Junmin ChenKuang YuPublished in: Journal of chemical theory and computation (2023)
An accurate, generalizable, and transferable force field plays a crucial role in the molecular dynamics simulations of organic polymers and biomolecules. Conventional empirical force fields often fail to capture precise intermolecular interactions due to their negligence of important physics, such as polarization, charge penetration, many-body dispersion, etc.
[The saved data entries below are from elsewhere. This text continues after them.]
(** ** What the result of [execute] waits on *)

Lemma awaits_mono h h' p q :
  (∀ r y, h !! r = Some y → y ≠ Pending → h' !! r = Some y) →
  awaits h p q → awaits h' p q.
Proof.
  intros Hh. induction 1 as [|p p1 q Hl _ IH]; [apply rtc_refl |].
  eapply rtc_l; [| exact IH]. unfold link in *. by apply Hh.
Qed.



Lemma awaits_terminus st p q :
  well_linked st → awaits (heap st) p q →
  (∀ r, heap st !! q ≠ Some (Follows r)) → terminus st p = q.
Proof.
  intros [Hl _] Hpq Hq. unfold terminus.
  assert (H : ∀ fuel, length (heap st) ≤ fuel + p → chase fuel (heap st) p = q);
    [| apply H; lia].
  induction Hpq as [p|p p1 q Hlink _ IH]; intros fuel Hfuel.
  - destruct fuel; simpl; [done |].
    destruct (heap st !! p) as [[| | |r]|] eqn:Hp; try done. by destruct (Hq r).
  - unfold link in Hlink. pose proof (Hl _ _ Hlink) as Hlt.
    destruct fuel as [|fuel]; [lia |]. simpl. rewrite Hlink.
    apply IH; [done | lia].
Qed.

Lemma awaits_outcome st p q x :
  well_linked st → awaits (heap st) p q → heap st !! q = Some x →
  (∀ r, x ≠ Follows r) → outcome st p = x.
Proof.
  intros Hwl Hpq Hq Hx. unfold outcome.
  erewrite awaits_terminus; [by rewrite Hq | done | done |].
  intros r Hr. rewrite Hq in Hr. injection Hr as ->. by destruct (Hx r).
Qed.












(** ** One continuation call in an execution *)



Lemma execute_fst this x : (execute this x).1 = 0.
Proof. unfold execute. simpl. by destruct (runner _ _ _ _). Qed.


Lemma run_app ts evs evs' st :
  run ts (evs ++ evs') st = run ts evs' (run ts evs st).
Proof. unfold run. by rewrite foldl_app. Qed.




(** * The claims *)

(** C1, on the code. A second call of a continuation does not make the
    execution fail. With the single task
    [(data, next) => { next(); next(); }] the guard of [runner] fires on
    the second call, but the rejected promise it produces is handed to a
    [resolve] that has already been used: [execute(x)] is fulfilled with
    [x]. With a second task that continues at once the guard does not
    even fire, and the second call invokes that task a second time. *)
Theorem double_continuation_not_rejected (x : value) :
  let r := execute {| tasks := [continues_twice] |} x in
  let r' := execute {| tasks := [continues_twice; continues_once] |} x in
  outcome r.2 r.1 = Fulfilled x
  ∧ log r.2 = [Invoked 0 x; Continued 0 VUndefined VUndefined;
               Continued 0 VUndefined VUndefined]
  ∧ heap r.2 !! 4 = Some (Rejected protocol_error)
  ∧ outcome r'.2 r'.1 = Fulfilled x
  ∧ log r'.2 = [Invoked 0 x; Continued 0 VUndefined VUndefined;
                Invoked 1 x; Continued 1 VUndefined VUndefined;
                Continued 0 VUndefined VUndefined;
                Invoked 1 x; Continued 2 VUndefined VUndefined].
Proof. repeat split. Qed.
Moreover, the parameterization of these force fields relies heavily on top-down fittings, limiting their transferabilities to new systems where the experimental data are often unavailable. To address these challenges, we introduce a general and fully ab initio force field construction strategy, named PhyNEO. It features a hybrid approach that combines both the physics-driven and the data-driven methods and is able to generate a bulk potential with chemical accuracy using only quantum chemistry data of very small clusters. Careful separations of long-/short-range interactions and nonbonding/bonding interactions are the key to the success of PhyNEO. By such a strategy, we mitigate the limitations of pure data-driven methods in long-range interactions, thus largely increasing the data efficiency and the scalability of machine learning models. The new approach is thoroughly tested on poly(ethylene oxide) and polyethylene glycol systems, giving superior accuracies in both microscopic and bulk properties compared to conventional force fields. This work thus offers a promising framework for the development of advanced force fields in a wide range of organic molecular systems.